Leveraging Asynchronous Feedback

Home » Feedback Tips Weekly » Leveraging Asynchronous Feedback

Asynchronous feedback does not occur in real-time. Put another way, it grants the provider some time to compile and deliver their feedback without the pressure of an immediate response.

Have you ever waited days, maybe weeks, to provide feedback on a task or on a colleague’s performance because your schedules didn’t align?

Have you ever been asked for feedback in the moment and found yourself filled with anxiety and tempted to give feedback before you’ve felt ready?

Asynchronous feedback—whether provided via email, video tools like Vidyard, or dedicated user feedback platforms like Usersnap—can have the following benefits:

Promotes feedback momentum

Whether it’s timezone differences or something else altogether, async feedback allows you to keep the momentum going. Too often, professional and project development stalls due to scheduling conflicts or other factors. Adding asynchronous feedback to the mix allows you to progress despite those barriers.

Combats always-on work cultures

Asynchronous feedback creates pockets of space for colleagues to think before they respond. In always-on cultures where space to think is deprioritized, feedback quality (among many other things) is likely to diminish.

By creating a mix of sync and async feedback, you work towards achieving the best of what both have to offer—while combatting the toxicity of always-on cultures.

As Reilly Nolan wrote in this blog about the importance of asynchronous communication:

“By establishing and codifying the use of asynchronous tools and methods, you begin to build guardrails against always-on culture.”

Creates seeker-giver balance

Often, those exhibiting feedback-seeking behavior may be ultra-prepared. They may have very specific questions about areas of a project they’ve thought quite a bit about. In such cases, the feedback dynamic can become out of balance when the giver is tasked with fielding those questions and providing immediate feedback without having time to think. Imbalances like this can create a dynamic that Thomas Peham wrote about in this blog about asynchronous design feedback:

“Just recently I found myself in a situation which required instant design feedback. I like exchanging thoughts and ideas through real-time conversations, however, I wasn’t prepared for the question: ‘What do you think about this design draft?’

And seconds later, I was providing unthoughtful design feedback.”

Note: real-time feedback can be tremendously beneficial. One great way to leverage both the benefits of specific feedback asks and real-time feedback is through a tool like UserTesting. As Jen Henderson wrote in this blog on getting customer feedback:

“You can test using your customers or leverage UserTesting’s Contributor Network. Your customers will get a list of tasks to perform on their own while their screen and voice are being recorded. When they’re done, you receive the results in the form of a video with access to accurate transcripts, more intelligent insights, and machine-powered visualizations.”

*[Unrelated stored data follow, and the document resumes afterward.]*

Section listener.
Context {IE : IntelEnv} {UT : UnicodeTables} {FE : FirewallEnv} {PE : PacketEnv} (g : Cfg).
Lemma real_plain pkt : plainICMP pkt -> InfoOnly pkt = false.
Proof. intros [_ Hl _ _ _]. unfold LoadPacketData in Hl. by destruct (InfoOnly pkt). Qed.
Lemma core_cases v c k : k = core c \/ k = SaveWhenFinished (core c) -> verdict (core c) = v -> verdict k = v /\
  Inbound k = Inbound (core c) /\ IPProtocol k = IPProtocol (core c) /\ dataComplete k = dataComplete (core c).
Proof. by intros [-> | ->] <-. Qed.
(** The packet that the listener takes. *)
Lemma listener_takes pkt c s target input : plainICMP pkt -> newICMP c -> icmpListener s = Some (target, input) ->
  forListener pkt target = true ->
  exists c' s', packetHandlerHandleConn g pkt c s = Ret (tt, c', s') /\ verdict (core c') = VerdictAccept /\ newICMP c' /\
    exists a, letsThrough a = true /\ pktEvents (events s') = pktEvents (events s) ++ [(pkt, a)].
Proof.
  intros Hp [Hh Hc Hpr Hpid Hin] Hs Hfor. pose proof (real_plain pkt Hp) as Hi.
  enough (hreturns (packetHandlerHandleConn g pkt) c s (fun _ c' s' => verdict (core c') = VerdictAccept /\ newICMP c' /\
    exists a, letsThrough a = true /\ pktEvents (events s') = pktEvents (events s) ++ [(pkt, a)]))
    as ([] & c' & s' & H1 & H2); [by exists c', s'|].
  unfold packetHandlerHandleConn. apply hreturns_bind, hreturns_getC. rewrite Hh. cbn [runHandler]. apply hreturns_bind.
  unfold fastTrackHandler. apply hreturns_bind, hreturns_modC. apply hreturns_bind.
  unfold hreturns at 1. rewrite fastTracked_plain by done.
  unfold SubmitPacketToICMPListener, mbind at 1 2, H_bind at 1 2, getS. rewrite Hs, (pi_loaded _ Hp). cbn [negb]. cbv iota.
  unfold forListener in Hfor. apply negb_true_iff in Hfor. rewrite Hfor.
  eexists _, _, _. split; [reflexivity|]. cbv beta iota. rewrite bool_decide_false by done.
  apply hreturns_bind, hreturns_modC. rewrite Hi. apply hreturns_bind.
  match goal with |- hreturns (issueVerdict _ _ _) ?c1 ?s1 _ =>
    destruct (issueVerdict_ok pkt VerdictAccept false c1 s1 (pi_fast _ Hp)) as (c2 & s2 & H2 & E2 & Eh & Epid & Ec) end.
  exists tt, c2, s2. split; [exact H2|]. apply hreturns_ret. apply hreturns_bind, hreturns_getC.
  assert (verdict (core c2) = VerdictAccept /\ newICMP c2) as [Hv [N1 N2 N3 N4 N5]].
  { simpl in Eh, Epid. destruct Ec as [Ec|Ec]; (split; [by rewrite Ec|]); split; unfold DataIsComplete in *; by rewrite ?Ec, ?Eh, ?Epid. }
  assert (exists a, letsThrough a = true /\ pktEvents (events s2) = pktEvents (events s) ++ [(pkt, a)]) as Hev.
  { rewrite E2. unfold pktEvents. rewrite omap_app. eexists. split; [|reflexivity]. simpl. by destruct (VerdictPermanent c). }
  destruct (saveWhenFinished (core c2)); [|by apply hreturns_ret]. apply hreturns_bind, hreturns_modC.
  unfold Save. apply hreturns_bind, hreturns_getC. unfold DataIsComplete in N2.
  change (DataIsComplete (onCore _ c2)) with (dataComplete (core c2)). rewrite N2. apply hreturns_bind.
  destruct (established _); [apply hreturns_modC|apply hreturns_ret]; by apply hreturns_ret.
Qed.
(** An accepted connection is not filtered. *)
Lemma icmp_accepted pkt c s a c' s' : plainICMP pkt -> isEcho pkt = true -> verdict (core c) = VerdictAccept ->
  Inbound (core c) = false -> icmpListener s = None -> icmpFilterHandler g pkt c s = Ret (a, c', s') ->
  verdict (core c') = VerdictAccept /\
  exists x, letsThrough x = true /\ pktEvents (events s') = pktEvents (events s) ++ [(pkt, x)].
Proof.
  intros Hp He Hv Hin Hs Hrun. unfold icmpFilterHandler in Hrun. rewrite (pi_loaded _ Hp) in Hrun. cbn [negb] in Hrun.
  apply bind_inv in Hrun as (b & c4 & s4 & H0 & Hrun).
  unfold SubmitPacketToICMPListener, mbind, H_bind, getS in H0. rewrite Hs in H0. injection H0 as <- <- <-.
  rewrite He in Hrun. cbn [negb andb] in Hrun.
  apply bind_inv in Hrun as (c0 & c4 & s4 & H0 & Hrun). injection H0 as <- <- <-. rewrite Hv in Hrun. cbn [undecided] in Hrun.
  apply bind_inv in Hrun as ([] & c4 & s4 & H0 & Hrun). injection H0 as <- <-.
  apply bind_inv in Hrun as (c0 & c4 & s4 & H0 & Hrun). injection H0 as <- <- <-. rewrite Hin in Hrun. cbn [andb] in Hrun.
  apply bind_inv in Hrun as ([] & c4 & s4 & H0 & Hrun). injection H0 as <- <-.
  destruct (issueVerdict_ok pkt VerdictUndecided false c s (pi_fast _ Hp)) as (c6 & s6 & H6 & E6 & _ & _ & Ec).
  rewrite H6 in Hrun. injection Hrun as _ <- <-.
  assert (verdict (core c6) = VerdictAccept) as -> by (by destruct Ec as [-> | ->]).
  split; [done|]. rewrite E6, Hv. unfold pktEvents. rewrite omap_app.
  eexists. split; [|reflexivity]. by destruct (VerdictPermanent c).
Qed.
(** A later echo of the connection. *)
Lemma echo_accepted pkt c s a c' s' : plainICMP pkt -> isEcho pkt = true -> newICMP c -> verdict (core c) = VerdictAccept ->
  icmpListener s = None -> packetHandlerHandleConn g pkt c s = Ret (a, c', s') ->
  verdict (core c') = VerdictAccept /\ (DataIsComplete c' = true ->
    exists x, letsThrough x = true /\ pktEvents (events s') = pktEvents (events s) ++ [(pkt, x)]).
Proof.
  intros Hp He [Hh Hc Hpr Hpid Hin] Hv Hs Hr.
  apply bind_inv in Hr as (c0 & c1 & s1 & H0 & Hr). injection H0 as <- <- <-. rewrite Hh in Hr. cbn [runHandler] in Hr.
  apply bind_inv in Hr as ([] & c5 & s5 & Hrun & Hsave).
  apply savePending_ok in Hsave as [(l2 & E2 & H2) Hv2].
  simpl in E2. injection Hv2 as Ev _ _ Ed.
  unfold DataIsComplete. rewrite Ev, Ed. unfold pktEvents in *. rewrite E2, omap_app, H2, app_nil_r. clear l2 E2 H2 Ev Ed c' s'.
  unfold fastTrackHandler in Hrun.
  apply bind_inv in Hrun as ([] & c1 & s1 & H1 & Hrun). injection H1 as <- <-.
  apply bind_inv in Hrun as (v & c2 & s2 & H1 & Hrun). rewrite fastTracked_plain in H1 by done.
  unfold SubmitPacketToICMPListener, mbind in H1. unfold H_bind, getS in H1. rewrite Hs, He in H1. injection H1 as <- <- <-.
  cbv beta iota in Hrun. rewrite bool_decide_true in Hrun by done.
  apply bind_inv in Hrun as ([] & c2 & s2 & H1 & Hrun). injection H1 as <- <-.
  apply bind_inv in Hrun as ([] & c2 & s2 & H1 & Hrun). injection H1 as <- <-.
  match type of Hrun with (_ ≫= _) ?c1 _ = _ => assert (gatherKeeps (c1, s) = gatherKeeps (c, s) /\ PID c1 = PID c) as [Hk1 Hpid1];
    [simpl; rewrite Hh; done|set (cg := c1) in *] end.
  apply bind_inv in Hrun as ([] & c2 & s2 & H1 & Hrun).
  pose proof (quiet_GatherConnectionInfo g pkt _ _ _ _ _ H1) as (l & El & Hl). simpl in El. unfold pktEvents in Hl.
  apply gather_kept in H1; [|by rewrite Hpid1]. rewrite Hk1 in H1. unfold gatherKeeps in H1. simpl in H1.
  rewrite Hv, Hin, Hs in H1. injection H1 as Hv2 Hin2 Hpr2 Hs2.
  apply bind_inv in Hrun as (c0 & c3 & s3 & H0 & Hrun). injection H0 as <- <- <-. rewrite Hpr2, Hpr in Hrun.
  destruct (DataIsComplete c2) eqn:Ed; cbn [negb] in Hrun; [|injection Hrun as <- <-; split; [done|]; unfold DataIsComplete in Ed; by rewrite Ed].
  apply bind_inv in Hrun as ([] & c3 & s3 & H0 & Hrun). injection H0 as <- <-.
  match type of Hrun with _ ?c1 _ = _ => assert (core c1 = core c2) as Hc3 by (by destruct (firewallHandler c2)); set (c3 := c1) in * end.
  apply icmp_accepted in Hrun as [Hv' (x & Hx & Ex)]; [|by rewrite ?Hc3..]. split; [done|]. intros _. exists x. split; [done|].
  unfold pktEvents in Ex. by rewrite Ex, El, omap_app, Hl, app_nil_r.
Qed.
End listener.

When asynchronous feedback isn’t helpful

In my experience, teams can rely too much on asynchronous feedback or become lazy with it. Let me provide examples of each.

On Over-Reliance

Healthy workplace tension can be friction from which brilliant ideas are born and relationships deepen.

However, I’ve seen asynchronous feedback used to try to avoid tension altogether. Rather than having a real-time 1-1 feedback conversation, for example, colleagues may go back and forth via asynchronous means, where elements like helpful non-verbal gestures or reflective mirroring are off the table. The result here can lead to miscommunication and more work for everybody involved.

On Laziness

The ease of today’s messaging tools can lead us to jot down quick messages saying something like:

“Here’s the latest deliverable. I would love your feedback.”

In this case, asking for feedback is just another task on the to-do list, so folks handle it as quickly as possible and then move on.

This makes me feel no-no-no! on a similar level to this:

A person is about to pour Tabasco sauce in their eye.

The primary benefit of asynchronous feedback is the space for all parties to be more thoughtful. In this sense, the feedback seeker should leverage this time to be more specific in their ask. Something more like this:

“Here’s the latest deliverable. I’ve wrestled with the first-fold design, but I still feel it’s missing something. And I don’t know if the rounded corners of our buttons fit our brand aesthetic. I’d love your feedback on those elements and, more broadly, the overall layout.”